Last week I sat down and participated right along with the kids. (Usually I just do crowd control.)
She taught us about Jacob Lawrence.
She showed us images of some of his paintings.
Then she led us through painting a sort of quilt-like background.
Then we added figures that seem to be moving.
Running.
Playing.
Jumping.
The kids always love Friday afternoons, because they know they are going to get to do art.
I enjoyed reading the following bit about art this week:
(found via Holy Experience)
Olivier Messiaen was 31 years old and a French composer when he was captured by the Germans in June of 1940, sent across Germany in a cattle car and imprisoned in a concentration camp.
Olivier was fortunate to find a sympathetic prison guard who gave him paper and a place to compose his music. There were three other musicians in the camp, a cellist, a violinist, and a clarinetist, and Messiaen wrote a quartet with these specific players in mind. His composition was performed in January 1941 for four thousand prisoners and guards in the prison camp.
Today it is one of the most famous masterworks in the repertoire and his Quartet for the End of Time is considered one of the most profound musical compositions of all time.
Why would anyone in his right mind waste time and energy writing or playing music in a concentration camp?
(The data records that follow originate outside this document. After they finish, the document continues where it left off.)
(** [IndexMap::contains_key]. *)
Definition imap_contains (k : K) (l : list (K * V)) : bool := bool_decide (is_Some (imap_get k l)).

(** [IndexMap::insert]: a present key keeps its place and gets the new value. *)
Fixpoint imap_insert (k : K) (v : V) (l : list (K * V)) : list (K * V) :=
  match l with
  | [] => [(k, v)]
  | (k', v') :: l => if decide (k' = k) then (k', v) :: l else (k', v') :: imap_insert k v l
  end.

(** [.collect::<IndexMap<_, _>>()]. *)
Definition imap_of_list (l : list (K * V)) : list (K * V) :=
  foldl (fun m p => imap_insert p.1 p.2 m) [] l.

Lemma imap_get_elem k v l : imap_get k l = Some v -> (k, v) ∈ l.
Proof.
  induction l as [|[k' v'] l IH]; cbn; [done|]. case_decide; [|set_solver].
  intros. simplify_eq. left.
Qed.

Lemma imap_get_NoDup k v l : NoDup l.*1 -> (imap_get k l = Some v <-> (k, v) ∈ l).
Proof.
  intros Hnd. split; [apply imap_get_elem|].
  induction l as [|[k' v'] l IH]; cbn in *; [set_solver|].
  apply NoDup_cons in Hnd as [Hk Hnd]. rewrite elem_of_cons. intros [?|Hin].
  - simplify_eq. by rewrite decide_True.
  - rewrite decide_False; [auto|]. intros ->. apply Hk.
    apply list_elem_of_fmap. by exists (k, v).
Qed.

Lemma imap_get_None k l : imap_get k l = None <-> k ∉ l.*1.
Proof.
  induction l as [|[k' v'] l IH]; cbn; [set_solver|]. case_decide; set_solver.
Qed.
(** Leader election is total.  On a well-formed committee [get_leader] of a
    round at or after the starting round never panics: it returns a committee
    member, the one whose interval of the sorted cumulative stake holds the
    hashed stake index. *)
Theorem get_leader_total (c : Committee) (round h : Z) :
  committee_wf c -> starting_round c <= round -> hash_round_to_u64 round = Ok h ->
  exists pre p post, get_leader c round = Ok p.1 /\
    sorted_members c = pre ++ p :: post /\ is_committee_member c p.1 = true /\
    (pre = [] \/ sumZ ((fun p => stake_of p.2) <$> pre) < h mod total_stake c) /\
    h mod total_stake c <= sumZ ((fun p => stake_of p.2) <$> pre) + stake_of p.2.
Proof.
  intros Hc Hr Hh. pose proof (total_stake_pos c Hc) as Hpos.
  assert (sumZ ((fun p => stake_of p.2) <$> sorted_members c) = total_stake c) as Htot.
  { by rewrite sorted_members_perm, <-(cwf_total c Hc). }
  pose proof (Z.mod_pos_bound h _ Hpos) as Hidx.
  destruct (find_leader_spec (h mod total_stake c) 0 (sorted_members c))
    as (pre & p & post & Hs & Hf & Hpre & Hp).
  { intros p Hp. rewrite sorted_members_perm in Hp. pose proof (cwf_stake c Hc p Hp).
    unfold MIN_VALIDATOR_STAKE in *. lia. }
  { lia. }
  { rewrite Htot. pose proof (cwf_total_max c Hc). lia. }
  { rewrite Htot. lia. }
  { intros E. rewrite E in Htot. unfold sumZ in Htot. cbn in Htot. lia. }
  exists pre, p, post. rewrite Z.add_0_l in Hpre, Hp. split_and!; try done.
  - unfold get_leader, ensure. rewrite bool_decide_eq_true_2 by done. cbn. rewrite Hh. cbn.
    rewrite decide_False by lia. by rewrite Hf.
  - unfold is_committee_member, imap_contains. apply bool_decide_eq_true. exists p.2.
    apply imap_get_NoDup; [apply Hc|]. rewrite <-surjective_pairing, <-sorted_members_perm, Hs.
    set_solver.
Qed.

(** ** Round trip *)

Context {NL : NetworkLaws N}.

Lemma reads_member p :
  is_u64 (stake_of p.2) -> is_u8 (commission_of p.2) -> reads read_member (write_member p) p.
Proof.
  destruct p as [a [[stake o] com]]. cbn. intros Hs Hc.
  eapply reads_bind; [apply reads_address|]. eapply reads_bind; [by apply reads_u64|].
  eapply reads_bind; [apply reads_bool|]. eapply reads_bind_last; [by apply reads_u8|].
  apply reads_ret.
Qed.

Lemma length_write_member p : len (write_member p) = address_size_in_bytes + 8 + 1 + 1.
Proof.
  destruct p as [a [[stake o] com]]. cbn. rewrite !len_app, length_write_address.
  unfold write_bool, write_u8, write_u64, write_uint, len. rewrite !length_le_bytes. lia.
Qed.

(** [Committee::new] accepts the parts of a well-formed committee. *)
Lemma committee_new_id c : committee_wf c -> committee_new (starting_round c) (members c) = Ok c.
Proof.
  intros Hc. unfold committee_new, ensure.
  rewrite !bool_decide_eq_true_2 by apply Hc. cbn.
  assert (forallb (fun p => bool_decide (MIN_VALIDATOR_STAKE <= stake_of p.2)) (members c) = true)
    as ->.
  { apply forallb_forall. intros p Hp%list_elem_of_In. apply bool_decide_eq_true. by apply Hc. }
  assert (forallb (fun p : Address * member_state => bool_decide (commission_of p.2 <= 100)) (members c) = true)
    as ->.
  { apply forallb_forall. intros p Hp%list_elem_of_In. apply bool_decide_eq_true. by apply Hc. }
  cbn. assert (compute_total_stake (members c) = Ok (total_stake c)) as ->.
  { unfold compute_total_stake. rewrite (cwf_total c Hc).
    pose proof (cwf_total_max c Hc) as Hmax. rewrite (cwf_total c Hc) in Hmax.
    pose proof (cwf_stake c Hc) as Hst. revert Hmax Hst. clear.
    replace (sumZ _) with (0 + sumZ ((fun p => stake_of p.2) <$> members c)) by lia.
    generalize 0 as acc. induction (members c) as [|p ms IH]; intros acc Hmax Hst; cbn.
    { f_equal. unfold sumZ. cbn. lia. }
    assert (0 <= sumZ ((fun p => stake_of p.2) <$> ms)).
    { apply sumZ_nonneg. intros ? (q & -> & Hq)%list_elem_of_fmap.
      pose proof (Hst q ltac:(by right)). unfold MIN_VALIDATOR_STAKE in *. lia. }
    unfold sumZ in *. cbn in *. unfold u64_checked_add. rewrite decide_True by lia. cbn.
    rewrite IH; [f_equal; lia|lia|set_solver]. }
  cbn. rewrite (cwf_id c Hc). cbn. by destruct c.
Qed.
#[export] Instance TransmissionID_eq_dec : EqDecision TransmissionID.
Proof. solve_decision. Defined.

#[export] Instance TransmissionID_countable : Countable TransmissionID.
Proof.
  refine (inj_countable'
    (fun i => match i with
      | IdRatification => inl tt
      | IdSolution i c => inr (inl (i, c))
      | IdTransaction i c => inr (inr (i, c))
      end)
    (fun s => match s with
      | inl _ => IdRatification
      | inr (inl (i, c)) => IdSolution i c
      | inr (inr (i, c)) => IdTransaction i c
      end) _).
  by intros [].
Defined.

(** [TransmissionID::solution], [::transaction] and [::checksum]. *)
Definition tid_solution (i : TransmissionID) : option SolutionID :=
  match i with IdSolution id _ => Some id | _ => None end.
Definition tid_transaction (i : TransmissionID) : option TransactionID :=
  match i with IdTransaction id _ => Some id | _ => None end.
Definition tid_checksum (i : TransmissionID) : option TransmissionChecksum :=
  match i with
  | IdRatification => None
  | IdSolution _ c => Some c
  | IdTransaction _ c => Some c
  end.

(** [ToBytes for TransmissionID]. *)
Definition write_transmission_id (i : TransmissionID) : list Z :=
  match i with
  | IdRatification => write_u8 0
  | IdSolution id c => write_u8 1 ++ write_solution_id id ++ write_checksum c
  | IdTransaction id c => write_u8 2 ++ write_transaction_id id ++ write_checksum c
  end.

(** [FromBytes for TransmissionID]. *)
Definition read_transmission_id : reader TransmissionID :=
  read variant ⇐ read_u8;
  if decide (variant = 0) then rret IdRatification else
  if decide (variant = 1) then
    read id ⇐ read_solution_id; read c ⇐ read_checksum; rret (IdSolution id c) else
  if decide (variant = 2) then
    read id ⇐ read_transaction_id; read c ⇐ read_checksum; rret (IdTransaction id c)
  else rfail "Invalid worker transmission ID variant".

(** ** Transmissions *)

Inductive Transmission : Type :=
| Ratification
| TSolution (solution : Data Solution)
| TTransaction (transaction : Data Transaction).

#[export] Instance Transmission_eq_dec : EqDecision Transmission.
Proof. solve_decision. Defined.

(** [Transmission::to_checksum]. *)
Definition transmission_to_checksum (t : Transmission) : result (option TransmissionChecksum) :=
  match t with
  | Ratification => Ok None
  | TSolution d => c ← data_to_checksum write_solution d; Ok (Some c)
  | TTransaction d => c ← data_to_checksum write_transaction d; Ok (Some c)
  end.

(** [ToBytes for Transmission]. *)
Definition write_transmission (t : Transmission) : result (list Z) :=
  match t with
  | Ratification => Ok (write_u8 1 ++ write_u8 0)
  | TSolution d => bs ← write_data write_solution d; Ok (write_u8 1 ++ write_u8 1 ++ bs)
  | TTransaction d => bs ← write_data write_transaction d; Ok (write_u8 1 ++ write_u8 2 ++ bs)
  end.

(** [FromBytes for Transmission]. *)
Definition read_transmission : reader Transmission :=
  read version ⇐ read_u8;
  if negb (bool_decide (version = 1)) then rfail "Invalid transmission version" else
  read variant ⇐ read_u8;
  if decide (variant = 0) then rret Ratification else
  if decide (variant = 1) then read d ⇐ read_data; rret (TSolution d) else
  if decide (variant = 2) then read d ⇐ read_data; rret (TTransaction d)
  else rfail "Invalid transmission variant".

(** ** Batch headers *)

Record BatchHeader := mk_header {
  batch_id : Field;
  h_author : Address;
  h_round : Z;
  h_timestamp : Z;
  h_committee_id : Field;
  h_transmission_ids : list TransmissionID;
  h_previous_certificate_ids : list Field;
  h_signature : Signature;
}.

#[export] Instance BatchHeader_eq_dec : EqDecision BatchHeader.
Proof. solve_decision. Defined.

(** [BatchHeader::compute_batch_id]. *)
Definition compute_batch_id (author : Address) (round timestamp : Z) (committee_id : Field)
    (transmission_ids : list TransmissionID) (previous_certificate_ids : list Field)
    : result Field :=
  n ← try_u32 (len transmission_ids);
  m ← try_u32 (len previous_certificate_ids);
  hash_bhp1024 (write_address author ++ write_u64 round ++ write_i64 timestamp
    ++ write_field committee_id ++ write_u32 n ++ (transmission_ids ≫= write_transmission_id)
    ++ write_u32 m ++ (previous_certificate_ids ≫= write_field)).

(** [BatchHeader::to_id]. *)
Definition header_to_id (h : BatchHeader) : result Field :=
  compute_batch_id (h_author h) (h_round h) (h_timestamp h) (h_committee_id h)
    (h_transmission_ids h) (h_previous_certificate_ids h).

(** The checks [BatchHeader::new] and [BatchHeader::from] start with. *)
Definition check_header_shape (round : Z) (transmission_ids : list TransmissionID)
    (previous_certificate_ids : list Field) : result unit :=
  _ ← (if decide (round = 0 \/ round = 1) then
         ensure (bool_decide (previous_certificate_ids = []))
           "Invalid round number, must not have certificates"
       else
         ensure (bool_decide (previous_certificate_ids <> []))
           "Invalid round number, must have certificates");
  _ ← ensure (bool_decide (len transmission_ids <= MAX_TRANSMISSIONS_PER_BATCH))
        "Invalid number of transmission IDs";
  ensure (bool_decide (len previous_certificate_ids <= LATEST_MAX_CERTIFICATES))
    "Invalid number of previous certificate IDs".

(** [BatchHeader::new]. *)
Definition header_new (private_key : PrivateKey) (round timestamp : Z) (committee_id : Field)
    (transmission_ids : list TransmissionID) (previous_certificate_ids : list Field) (rng : Z)
    : result BatchHeader :=
  _ ← check_header_shape round transmission_ids previous_certificate_ids;
  author ← key_address private_key;
  id ← compute_batch_id author round timestamp committee_id transmission_ids
         previous_certificate_ids;
  signature ← sign private_key id rng;
  Ok (mk_header id author round timestamp committee_id transmission_ids
        previous_certificate_ids signature).

(** [BatchHeader::from]. *)
Definition header_from (author : Address) (round timestamp : Z) (committee_id : Field)
    (transmission_ids : list TransmissionID) (previous_certificate_ids : list Field)
    (signature : Signature) : result BatchHeader :=
  _ ← check_header_shape round transmission_ids previous_certificate_ids;
  id ← compute_batch_id author round timestamp committee_id transmission_ids
         previous_certificate_ids;
  if verify signature author id then
    Ok (mk_header id author round timestamp committee_id transmission_ids
          previous_certificate_ids signature)
  else Err "Invalid signature for the batch header".

(** [ToBytes for BatchHeader]. *)
Definition write_header (h : BatchHeader) : result (list Z) :=
  n ← try_u32 (len (h_transmission_ids h));
  m ← try_u16 (len (h_previous_certificate_ids h));
  Ok (write_u8 1 ++ write_field (batch_id h) ++ write_address (h_author h)
      ++ write_u64 (h_round h) ++ write_i64 (h_timestamp h) ++ write_field (h_committee_id h)
      ++ write_u32 n ++ (h_transmission_ids h ≫= write_transmission_id)
      ++ write_u16 m ++ (h_previous_certificate_ids h ≫= write_field)
      ++ write_signature (h_signature h)).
There was barely enough energy on a good day to find food and water, to avoid a beating, to stay warm, to escape torture—why would anyone bother with music?
And yet—from the camps, we have poetry, we have music, we have visual art; it wasn’t just this one fanatic Messiaen; many, many people created art.
Why?
Well, in a place where people are only focused on survival, on the bare necessities, the obvious conclusion is that art must be, somehow, essential for life.
The camps were without money, without hope, without commerce, without recreation, without basic respect, but they were not without art.
Art is part of survival; art is part of the human spirit, an unquenchable expression of who we are.
Art is one of the ways in which we say, “I am alive…”
love this quote: Art is one of the ways in which we say, “I am alive…”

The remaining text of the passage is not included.